Background: Penicillin is the most commonly documented drug “allergy” on hospital admission. Patients with listed penicillin allergies have higher rates of treatment failures, antibiotic resistance, and average length of stay. This has downstream implications impacting healthcare utilization, infection prevalence, and cost. However, the majority of these reported allergies are inaccurate, and over 90% of these patients tolerate future use if formally evaluated.
Purpose: MedOne Healthcare Partners introduces a new model for inpatient penicillin allergy de-labeling using two comprehensive medical units—closed units with a rounding nurse and pharmacist to accompany the rounding hospitalist.
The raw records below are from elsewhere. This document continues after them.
(** With an ascending destination range, a source span that is a multiple
    of the width, no overflow in either span and a mask that covers the
    range, the call with the endpoints swapped samples the same source
    indices in reverse order, at the same destination indices. *)
Lemma reversed_calls_ascending (da db : Z) (sa sb : fixed32_t) (ma mb : Z) :
  in_range 32 da -> in_range 32 db ->
  in_range 32 (value_bits sa) -> in_range 32 (value_bits sb) ->
  in_range 32 (db - da) ->
  in_range 32 (value_bits sb - value_bits sa) ->
  in_range 32 (value_bits sa - value_bits sb) ->
  da < db ->
  to_int sa <> to_int sb ->
  (db - da | value_bits sb - value_bits sa) ->
  Z.min ma mb <= da -> db <= Z.max ma mb ->
  map snd (axis_calls db da sa sb ma mb)
  = rev (map snd (axis_calls da db sa sb ma mb)) /\
  map fst (axis_calls db da sa sb ma mb)
  = map fst (axis_calls da db sa sb ma mb).
Proof.
  intros Ha Hb Hsa Hsb Hw Hspan Hspan' Hlt Hs [q Hq] Hlo Hhi.
  assert (Hnd : forall x y : Z, x <> y ->
                                equal x y || equal sa sb = false).
  { intros x y Hxy. cbn [equal int_comparable fixed_comparable].
    apply orb_false_intro; apply Z.eqb_neq; assumption. }
  rewrite !axis_calls_covered by (assumption || lia || (apply Hnd; lia)).
  rewrite (Z.max_r da db), (Z.min_l da db), (Z.max_l db da), (Z.min_r db da)
    by lia.
  assert (Hfwd : axis_delta da db sa sb = Fixed q).
  { apply axis_delta_exact; unfold src_from, src_to;
      destruct (Z.gtb_spec da db); try lia;
      rewrite ?Z.max_r, ?Z.min_l by lia; assumption. }
  assert (Hbwd : axis_delta db da sa sb = Fixed (- q)).
  { apply axis_delta_exact; unfold src_from, src_to;
      destruct (Z.gtb_spec db da); try lia;
      rewrite ?Z.max_l, ?Z.min_r by lia; (assumption || lia). }
  assert (Hq0 : q <> 0).
  { intros ->. apply Hs. f_equal. destruct sa, sb. cbn in *. f_equal. lia. }
  rewrite (fixed_eta (axis_start da db sa sb)),
    (fixed_eta (axis_start db da sa sb)).
  rewrite !axis_start_min_max by exact Hs. rewrite Hfwd, Hbwd.
  cbn [value_bits].
  set (n := Z.to_nat (db - da)).
  assert (Hn : Z.of_nat n = db - da) by lia.
  destruct (Z.geb_spec q 0) as [Hpos | Hneg];
    destruct (Z.geb_spec (- q) 0) as [Hpos' | Hneg']; try lia.
  - assert (value_bits sa < value_bits sb) by nia.
    rewrite Z.min_l, Z.max_r by lia.
    rewrite samples_ramp_wrap, samples_ramp by (cbn [value_bits]; assumption).
    cbn [value_bits]. split.
    + rewrite (rev_ramp_sources n da da). f_equal. f_equal; lia.
    + apply ramp_indices.
  - assert (value_bits sb < value_bits sa) by nia.
    rewrite Z.min_r, Z.max_l by lia.
    rewrite samples_ramp_wrap, samples_ramp by (cbn [value_bits]; assumption).
    cbn [value_bits]. split.
    + rewrite (rev_ramp_sources n da da). f_equal. f_equal; lia.
    + apply ramp_indices.
Qed.

(** C3, as it holds on the code: for a one-dimensional call whose
    source span, in fixed-point units, is an exact multiple of the
    destination width (the division of line 336 has no remainder), with
    no overflow in either span and a mask that covers the destination,
    swapping the destination endpoints and keeping the source range makes
    [scale] call the processor at the same destination indices with the
    same source indices in reverse order. *)
Theorem reversed_destination_reverses_sources
    (da db : Z) (sa sb : fixed32_t) (ma mb : Z) :
  in_range 32 da -> in_range 32 db ->
  in_range 32 (value_bits sa) -> in_range 32 (value_bits sb) ->
  in_range 32 ma -> in_range 32 mb ->
  in_range 32 (db - da) -> in_range 32 (da - db) ->
  in_range 32 (value_bits sb - value_bits sa) ->
  in_range 32 (value_bits sa - value_bits sb) ->
  da <> db ->
  to_int sa <> to_int sb ->
  (db - da | value_bits sb - value_bits sa) ->
  Z.min ma mb <= Z.min da db -> Z.max da db <= Z.max ma mb ->
  exists t t' : list (Point Z * Point fixed32_t),
    calls 1 (mkArea [da] [db]) (mkArea [sa] [sb]) (mkArea [ma] [mb]) = Ok t /\
    calls 1 (mkArea [db] [da]) (mkArea [sa] [sb]) (mkArea [ma] [mb]) = Ok t' /\
    map snd t' = rev (map snd t) /\
    map fst t' = map fst t.
Proof.
  intros Ha Hb Hsa Hsb Hma Hmb Hw Hw' Hspan Hspan' Hne Hs Hdiv Hlo Hhi.
  do 2 eexists.
  split; [apply calls_1d, well_formed_1d; assumption | ].
  split; [apply calls_1d, well_formed_1d; assumption | ].
  rewrite !map_map. cbn [fst snd].
  rewrite <- !(map_map snd (fun x : fixed32_t => [x])).
  rewrite <- !(map_map fst (fun k : Z => [k])).
  rewrite <- map_rev.
  destruct (Z.lt_ge_cases da db) as [Hlt | Hge].
  - destruct (reversed_calls_ascending da db sa sb ma mb) as [Hsrc Hdst];
      try (assumption || lia).
    rewrite Hsrc, Hdst. split; reflexivity.
  - destruct (reversed_calls_ascending db da sa sb ma mb) as [Hsrc Hdst];
      try (assumption || lia).
    { destruct Hdiv as [q Hq]. exists (- q). lia. }
    rewrite Hsrc, Hdst, rev_involutive. split; reflexivity.
Qed.

Lemma reversed_destination_reverses_sources_witness :
  exists t t' : list (Point Z * Point fixed32_t),
    calls 1 (mkArea [0] [4]) (mkArea [of_int 0] [of_int 8])
          (mkArea [0] [4]) = Ok t /\
    calls 1 (mkArea [4] [0]) (mkArea [of_int 0] [of_int 8])
          (mkArea [0] [4]) = Ok t' /\
    map snd t' = rev (map snd t) /\
    map fst t' = map fst t.
Proof.
  apply (reversed_destination_reverses_sources 0 4 (of_int 0) (of_int 8) 0 4);
    try by_evaluation.
  exists 65536. reflexivity.
Defined.

(** C3 as stated fails when the division of line 336 leaves a remainder:
    with destination [0,14) and source [0,2) the step is 4681 units of
    [2^-15] and the remainder 2. The unreversed call samples the integer
    source positions 0 (eight times) then 1 (six times); the call with
    the destination endpoints swapped samples 1 (seven times) then 0
    (seven times), which is not the reverse. *)
Lemma reversed_destination_counterexample :
  ~ (forall t t' : list (Point Z * Point fixed32_t),
       calls 1 (mkArea [0] [14]) (mkArea [of_int 0] [of_int 2])
             (mkArea [0] [14]) = Ok t ->
       calls 1 (mkArea [14] [0]) (mkArea [of_int 0] [of_int 2])
             (mkArea [0] [14]) = Ok t' ->
       map (fun dx => map to_int dx.2) t'
       = rev (map (fun dx => map to_int dx.2) t)).
Proof.
  intros H.
  destruct (calls 1 (mkArea [0] [14]) (mkArea [of_int 0] [of_int 2])
                  (mkArea [0] [14])) as [t | e] eqn:Ht;
    [ | vm_compute in Ht; discriminate].
  destruct (calls 1 (mkArea [14] [0]) (mkArea [of_int 0] [of_int 2])
                  (mkArea [0] [14])) as [t' | e] eqn:Ht';
    [ | vm_compute in Ht'; discriminate].
  specialize (H t t' eq_refl eq_refl).
  vm_compute in Ht. injection Ht as <-.
  vm_compute in Ht'. injection Ht' as <-.
  vm_compute in H. discriminate.
Qed.

(** ** Copying with [write] *)

Section Write.

Context {dst_t src_t : Type}.
Variable cast : src_t -> dst_t.
Variable m_src : Z -> src_t.

(** [write] over a loop in closed form: every destination index of the
    loop receives the source element at the integer part of its source
    index, and nothing else is written. *)
Lemma run_write_ramp (n : nat) (k v delta : Z) (m : Z -> dst_t) (z : Z) :
  run (write cast m_src) (map (fun ks => ([ks.1], [ks.2])) (ramp n k v delta))
      m z
  = if (k <=? z) && (z <? k + Z.of_nat n)
    then cast (m_src (Z.shiftr (wrap 32 (v + (z - k) * delta)) 15))
    else m z.
Proof.
  induction n as [ | n IH].
  - change (ramp 0 k v delta) with (@nil (Z * fixed32_t)).
    cbn [map run fold_left].
    destruct (Z.leb_spec k z), (Z.ltb_spec z (k + Z.of_nat 0));
      try reflexivity; lia.
  - rewrite ramp_snoc, map_app, run_app. cbn [map run fold_left fst snd].
    unfold write at 1.
    change ([k + Z.of_nat n] !!! 0%nat) with (k + Z.of_nat n).
    change ([Fixed (wrap 32 (v + Z.of_nat n * delta))] !!! 0%nat)
      with (Fixed (wrap 32 (v + Z.of_nat n * delta)) : fixed32_t).
    destruct (Z.eqb_spec z (k + Z.of_nat n)) as [-> | Hne].
    + destruct (Z.leb_spec k (k + Z.of_nat n)),
        (Z.ltb_spec (k + Z.of_nat n) (k + Z.of_nat (S n))); try lia.
      cbn [andb]. unfold to_int. cbn [value_bits].
      replace (k + Z.of_nat n - k) with (Z.of_nat n) by lia. reflexivity.
    + fold (run (write cast m_src)
                (map (fun ks => ([ks.1], [ks.2])) (ramp n k v delta)) m).
      rewrite IH.
      destruct (Z.leb_spec k z), (Z.ltb_spec z (k + Z.of_nat n)),
        (Z.ltb_spec z (k + Z.of_nat (S n))); try reflexivity; lia.
Qed.

Lemma div_shift (x j : Z) : (x + j * 32768) / 32768 = x / 32768 + j.
Proof. apply Z.div_add. lia. Qed.

(** C1: a one-dimensional [scale] with the processor [write], a
    destination range and a source range of the same width, neither span
    overflowing, and a mask that covers the destination returns, and in
    the destination array it leaves the [j]-th element of the
    destination range holds the [j]-th element of the source range, each
    range counted from its start toward its end; the rest of the array is
    unchanged. For ascending ranges, element [da + j] holds the source
    element at [int(sa) + j]. *)
Theorem scale_write_copies (m_dst : Z -> dst_t)
    (da db : Z) (sa sb : fixed32_t) (ma mb : Z) :
  in_range 32 da -> in_range 32 db ->
  in_range 32 (value_bits sa) -> in_range 32 (value_bits sb) ->
  in_range 32 ma -> in_range 32 mb ->
  da <> db ->
  Z.abs (value_bits sb - value_bits sa) = Z.abs (db - da) * 2 ^ 15 ->
  Z.abs (db - da) < 2 ^ 16 ->
  Z.min ma mb <= Z.min da db -> Z.max da db <= Z.max ma mb ->
  exists m' : Z -> dst_t,
    scale 1 (mkArea [da] [db]) (mkArea [sa] [sb]) (write cast m_src)
          (mkArea [ma] [mb]) m_dst = Ok m' /\
    (forall j : Z, 0 <= j < Z.abs (db - da) ->
       m' (toward da db j)
       = cast (m_src (toward (to_int sa) (to_int sb) j))) /\
    (forall z : Z, ~ (Z.min da db <= z < Z.max da db) -> m' z = m_dst z).
Proof.
  intros Ha Hb Hsa Hsb Hma Hmb Hne Hwidth Hsmall Hlo Hhi.
  change (2 ^ 15) with 32768 in Hwidth. change (2 ^ 16) with 65536 in Hsmall.
  pose proof Ha as Ha'. pose proof Hb as Hb'.
  pose proof Hsa as Hsa'. pose proof Hsb as Hsb'.
  rewrite in_range32 in Ha', Hb', Hsa', Hsb'.
  assert (Hs : to_int sa <> to_int sb).
  { rewrite !to_int_floor by lia. change (2 ^ 15) with 32768.
    destruct (Z.lt_ge_cases (value_bits sa) (value_bits sb)).
    - replace (value_bits sb)
        with (value_bits sa + Z.abs (db - da) * 32768) by lia.
      rewrite div_shift. lia.
    - replace (value_bits sa)
        with (value_bits sb + Z.abs (db - da) * 32768) by lia.
      rewrite div_shift. lia. }
  assert (Hnd : equal da db || equal sa sb = false).
  { cbn [equal int_comparable fixed_comparable].
    apply orb_false_intro; apply Z.eqb_neq; assumption. }
  eexists. split.
  { rewrite scale_spec by (apply well_formed_1d; assumption).
    rewrite grid_1. unfold axis_calls_at. cbn [a b].
    change ([da] !!! 0%nat) with da. change ([db] !!! 0%nat) with db.
    change ([ma] !!! 0%nat) with ma. change ([mb] !!! 0%nat) with mb.
    change ([sa] !!! 0%nat) with sa. change ([sb] !!! 0%nat) with sb.
    rewrite axis_calls_covered by assumption. reflexivity. }
  set (n := Z.to_nat (Z.max da db - Z.min da db)).
  assert (Hn : Z.of_nat n = Z.abs (db - da)) by lia.
  set (q := if value_bits (src_from da db sa sb)
               <? value_bits (src_to da db sa sb)
            then 32768 else - 32768).
  assert (Hdelta : axis_delta da db sa sb = Fixed q).
  { assert (Hspan : Z.abs (value_bits (src_to da db sa sb)
                           - value_bits (src_from da db sa sb))
                    = (Z.max da db - Z.min da db) * 32768).
    { unfold src_from, src_to. destruct (Z.gtb_spec da db); lia. }
    apply axis_delta_exact;
      [assumption | rewrite in_range32; lia | rewrite in_range32; lia | ].
    unfold q.
    destruct (Z.ltb_spec (value_bits (src_from da db sa sb))
                         (value_bits (src_to da db sa sb))); lia. }
  rewrite (fixed_eta (axis_start da db sa sb)).
  rewrite axis_start_min_max by exact Hs. rewrite Hdelta. cbn [value_bits].
  assert (Hramp :
    samples n (Z.min da db)
      (Fixed (if q >=? 0 then Z.min (value_bits sa) (value_bits sb)
              else wrap 32 (Z.max (value_bits sa) (value_bits sb) + q)))
      (Fixed q)
    = ramp n (Z.min da db)
        (if q >=? 0 then Z.min (value_bits sa) (value_bits sb)
         else Z.max (value_bits sa) (value_bits sb) + q) q).
  { destruct (q >=? 0).
    - apply samples_ramp. cbn [value_bits]. rewrite in_range32. lia.
    - apply samples_ramp_wrap. }
  rewrite Hramp. clear Hramp.
  assert (Hti : to_int sa = value_bits sa / 32768 /\
                to_int sb = value_bits sb / 32768).
  { rewrite !to_int_floor by lia. split; reflexivity. }
  destruct Hti as [Htia Htib].
  split.
  - intros j Hj. rewrite run_write_ramp.
    assert (Hz : Z.min da db <= toward da db j
                 < Z.min da db + Z.of_nat n).
    { unfold toward. destruct (Z.ltb_spec da db); lia. }
    destruct (Z.leb_spec (Z.min da db) (toward da db j)),
      (Z.ltb_spec (toward da db j) (Z.min da db + Z.of_nat n)); try lia.
    cbn [andb]. do 2 f_equal. rewrite Z.shiftr_div_pow2 by lia.
    change (2 ^ 15) with 32768. rewrite Htia, Htib.
    unfold q, src_from, src_to, toward.
    destruct (Z.gtb_spec da db) as [Hrev | Hfwd];
      destruct (Z.ltb_spec da db) as [Hlt | Hge]; try lia;
      destruct (Z.lt_ge_cases (value_bits sa) (value_bits sb)) as [Hup | Hdown];
      [ replace (value_bits sb)
          with (value_bits sa + Z.abs (db - da) * 32768) by lia
      | replace (value_bits sb)
          with (value_bits sa + - Z.abs (db - da) * 32768) by lia
      | replace (value_bits sb)
          with (value_bits sa + Z.abs (db - da) * 32768) by lia
      | replace (value_bits sb)
          with (value_bits sa + - Z.abs (db - da) * 32768) by lia ];
      rewrite div_shift;
      repeat match goal with
             | |- context [?x <? ?y] => destruct (Z.ltb_spec x y); try lia
             end;
      cbv iota;
      change (32768 >=? 0) with true; change (- 32768 >=? 0) with false;
      cbv iota;
      match goal with
      | |- wrap 32 ?e / 32768 = _ + j =>
        replace e with (value_bits sa + j * 32768) by lia
      | |- wrap 32 ?e / 32768 = _ - 1 - j =>
        replace e with (value_bits sa + (- 1 - j) * 32768) by lia
      end;
      (rewrite wrap_small by (lia || (rewrite in_range32; lia)));
      rewrite div_shift; lia.
  - intros z Hz. rewrite run_write_ramp.
    destruct (Z.leb_spec (Z.min da db) z),
      (Z.ltb_spec z (Z.min da db + Z.of_nat n)); try reflexivity; lia.
Qed.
Description: This workflow begins with identification of penicillin allergy upon arrival to the unit, followed by delivery of an informational guide to the allergy and a visual cue attached to the patient’s door. During multidisciplinary rounds, a PEN-FAST score is calculated and discussed with the patient. Depending on the risk score, the patient is de-labeled based on history alone (PEN-FAST 0 or previous tolerance of penicillin), offered a single-dose amoxicillin challenge (PEN-FAST 1-2), or referred to Allergy/Immunology for outpatient skin testing (>2 but not anaphylactic IgE-mediated reaction). If de-labeled, the physician documents in the progress note, adds a comment to the allergy section, and deletes the allergy. Patients are provided a wallet-sized card stating the date of their de-labeling, in the event they have inaccurate or outdated penicillin allergy recorded in other health systems. Following completion, the rounding pharmacist documents an IVENT—the hospital’s tracking system for pharmacy interventions.During the first 3 months of data collection, 107 patient encounters were recorded. The most commonly reported reactions were “hives” and “rash” (40%), “not specified” (16%), and anaphylaxis (16%). Based on PEN-FAST score, 67 patients were eligible for amoxicillin oral challenge. 34 patients were offered, and 33 patients were deemed clinically unnecessary based on allergy interview or antibiotic history. Of the patient’s offered an amoxicillin challenge, 22 patients (65%) proved tolerance and were de-labeled. Over the study period, a total of 57 patients (53%) were de-labeled. Of the patients who were de-labeled, 35 were based on history alone (61%) and 22 were based on tolerance of an amoxicillin challenge (39%). 50 patients (47%) were not de-labeled, due to PEN-FAST ≥ 3 (56%), patient refusal (26%), or inability to completely assess the patient (18 %).
Conclusions: This quality improvement initiative showed the viability of inpatient penicillin allergy de-labeling, using a multidisciplinary rounding structure. Further study of this workflow could prove effective at lowering cost, reducing healthcare utilization, and improving patient outcomes.